** Action item **
Each line of the data below that includes the string "within" must be copied.

§ §

(* ===== verification/Tokens.v ===== *)
(** * Tokens

    [extensions/exposition/components/]: [identity.tokens] (what a token carries, how it is read and who it authenticates),
    [identity.keys] (keys of tokens that were issued for one identity), [identity.roles] (what roles an identity may be granted,
    and by whom). A time is in milliseconds; a token states its times in seconds with a fraction, and a time that is no number
    is none the component writes. What encrypts, decrypts and decodes is the platform's, and the cache of keys a library's. *)
From stdpp Require Import strings gmap.
From S2P Require Import Prelude Calls.

Open Scope Z_scope.

(** ** Roles ([identity.roles]) *)

(** [role === scope || role.startsWith(scope + ':')] *)
Definition under (role scope : string) : bool := bool_decide (role = scope) || String.prefix (scope +:+ ":") role.

(** [within] of [grant.ts] *)
Definition within (role : string) (scopes : list string) : bool := existsb (under role) scopes.

Definition MANAGEMENT : string := "system:identity:roles".

Record Grantor := mkGrantor { g_id : string; g_roles : list string }.
Record Grant := mkGrant { identity : string; role : string; grantor : option Grantor }.

(** the record of a role: whose it is, what it is and who granted it *)
Record Entry := mkEntry { r_identity : string; r_role : string; r_grantor : option string }.

Definition INACCESSIBLE_SCOPE : string := "INACCESSIBLE_SCOPE".

Definition grant (input : Grant) : result string Entry :=
  match grantor input with
  | None => Ok (mkEntry (identity input) (role input) None)
  | Some g =>
      if negb (within MANAGEMENT (g_roles g)) && (negb (within (role input) (g_roles g)) || within (role input) [MANAGEMENT])
      then Throw INACCESSIBLE_SCOPE
      else Ok (mkEntry (identity input) (role input) (Some (g_id g)))
  end.

Definition LIST_LIMIT : nat := 1024.

(** [roles.list] with the criteria and the limit of [issue] *)
Definition roles_of (id : string) (es : list Entry) : list string := r_role <$> take LIST_LIMIT (filter (fun e => r_identity e = id) es).

(** [principal.ts]: the role of the system, granted where it is not yet *)
Definition SYSTEM : string := "system".

Definition granted (id : string) (es : list Entry) : bool := existsb (fun e => bool_decide (r_identity e = id /\ r_role e = SYSTEM)) es.

Definition principal (id : string) (es : list Entry) : list Entry := if granted id es then es else es ++ [mkEntry id SYSTEM None].

(** ** Keys ([identity.keys]) *)

Record Key := mkKey { k_id : string; k_identity : option string; k_key : string; k_label : string; k_expires : option Z; k_revokedAt : option Z }.

(** [create], of an id and random bytes *)
Definition create (id random identity label : string) (expires : option Z) (ks : list Key) : Key * list Key :=
  let k := mkKey id (Some identity) random label expires None in (k, ks ++ [k]).

Definition disable (now : Z) (id : string) (ks : list Key) : list Key :=
  (fun k => if bool_decide (k_id k = id)
            then mkKey (k_id k) (k_identity k) (k_key k) (k_label k) (k_expires k) (Some (default now (k_revokedAt k))) else k) <$> ks.

Definition LIMIT : nat := 1024.

(** [revoke], by which the keys of whoever is banned are disabled *)
Definition revoke (now : Z) (id : string) (ks : list Key) : list Key :=
  foldl (fun ks k => disable now (k_id k) ks) ks (take LIMIT (filter (fun k => k_identity k = Some id) ks)).

Definition key_by (id : string) (ks : list Key) : option Key := snd <$> list_find (fun k => k_id k = id) ks.

(** ** What a token carries ([encrypt.ts]) *)

Record Identity := mkIdentity { i_id : string; i_roles : list string; i_permissions : option value }.

Record EncryptInput := mkEncrypt {
  authority : string;
  who : Identity;
  lifetime : option Z;
  scopes : option (list string);
  permissions : option value;
  audience : option (list string);
  (** the id and the secret of a key that was made for it *)
  key : option (string * string)
}.

(** a key that is configured: its id, its secret, and whether it is of the form that is left behind *)
Record Configured := mkConfigured { c_id : string; c_key : string; legacy : bool }.

Definition latest (keys : list Configured) : option Configured := snd <$> list_find (fun k => legacy k = false) keys.

(** a time as a token states it, in seconds *)
Definition seconds (ms : Z) : value := if ms mod 1000 =? 0 then VNumber (ms / 1000) else VDecimal ms (-3).

Definition strings (l : list string) : value := VArray (VString <$> l).

Definition claim (i : Identity) : list (string * value) :=
  [("id", VString (i_id i)); ("roles", strings (i_roles i))] ++ match i_permissions i with Some p => [("permissions", p)] | None => [] end.

(** [within] of [encrypt.ts], its arguments the same *)
Definition accessible (scope : string) (roles : list string) : bool := existsb (under scope) roles.

Definition payload (now LIFETIME : Z) (input : EncryptInput) : result string (list (string * value)) :=
  if existsb (fun s => negb (accessible s (i_roles (who input)))) (default [] (scopes input)) then Throw INACCESSIBLE_SCOPE
  else
    let lifetime := match lifetime input with Some l => l * 1000 | None => LIFETIME * 1000 end in
    let i := mkIdentity (i_id (who input)) (default (i_roles (who input)) (scopes input))
      (match permissions input with Some p => Some p | None => i_permissions (who input) end) in
    Ok ([("identity", VObject (claim i)); ("iss", VString (authority input)); ("iat", seconds now)]
      ++ match audience input with
         | Some [a] => [("aud", VString a)]
         | Some ((_ :: _) as l) => [("aud", strings l)]
         | _ => []
         end
      ++ (if lifetime =? 0 then [] else [("exp", seconds (now + lifetime))])).

Definition header_of (kid : string) : value :=
  VObject [("alg", VString "dir"); ("enc", VString "A256GCM"); ("typ", VString "JWT"); ("kid", VString kid)].

(** [encrypt]: [seal] is what the platform makes of a header, a payload and a secret, [secret] whether that is one *)
Definition encrypt (seal : value -> value -> string -> string) (secret : string -> bool) (now LIFETIME : Z) (keys : list Configured)
    (input : EncryptInput) : result string string :=
  match latest keys with
  | None => Throw "At least one JWE key must be configured"
  | Some l =>
      p ← payload now LIFETIME input;
      let '(kid, k) := default (c_id l, c_key l) (key input) in
      if secret k then Ok (seal (header_of kid) (VObject p) k) else Throw "JWE key must be a base64url-encoded 256-bit secret"
  end.

(** ** Reading a token ([form.ts], [decrypt.ts]) *)

Inductive Form := Paseto | Jwe.

Definition segments (token : string) : nat := S (length (filter (fun c => c = "."%char) (chars token))).

Definition form (token : string) : option Form :=
  if String.prefix "v3.local." token then Some Paseto else if bool_decide (segments token = 5%nat) then Some Jwe else None.

Definition INVALID_TOKEN : string := "INVALID_TOKEN".
Definition INVALID_KEY : string := "INVALID_KEY".
Definition FORGED_KEY : string := "FORGED_KEY".
Definition REVOKED_KEY : string := "REVOKED_KEY".

Record Claims := mkClaims { iss : string; iat : Z; exp : option Z; subject : list (string * value); aud : option value }.

Record Decrypted := mkDecrypted { claims : Claims; refresh : bool; custom : bool }.

(** a number in thousandths, of which a moment holds whole ones; [null] is nothing *)
Definition thousandths (v : value) : option Z :=
  match v with
  | VNumber n => Some (n * 1000)
  | VDecimal m e => Some (if 0 <=? e + 3 then m * 10 ^ (e + 3) else Z.quot m (10 ^ (- (e + 3))))
  | VNull => Some 0
  | VBool b => Some (if b then 1000 else 0)
  | _ => None
  end.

§ §

** Response **
(** [within] of [grant.ts] *)
Definition within (role : string) (scopes : list string) : bool := existsb (under role) scopes.
      if negb (within MANAGEMENT (g_roles g)) && (negb (within (role input) (g_roles g)) || within (role input) [MANAGEMENT])
(** [within] of [encrypt.ts], its arguments the same *)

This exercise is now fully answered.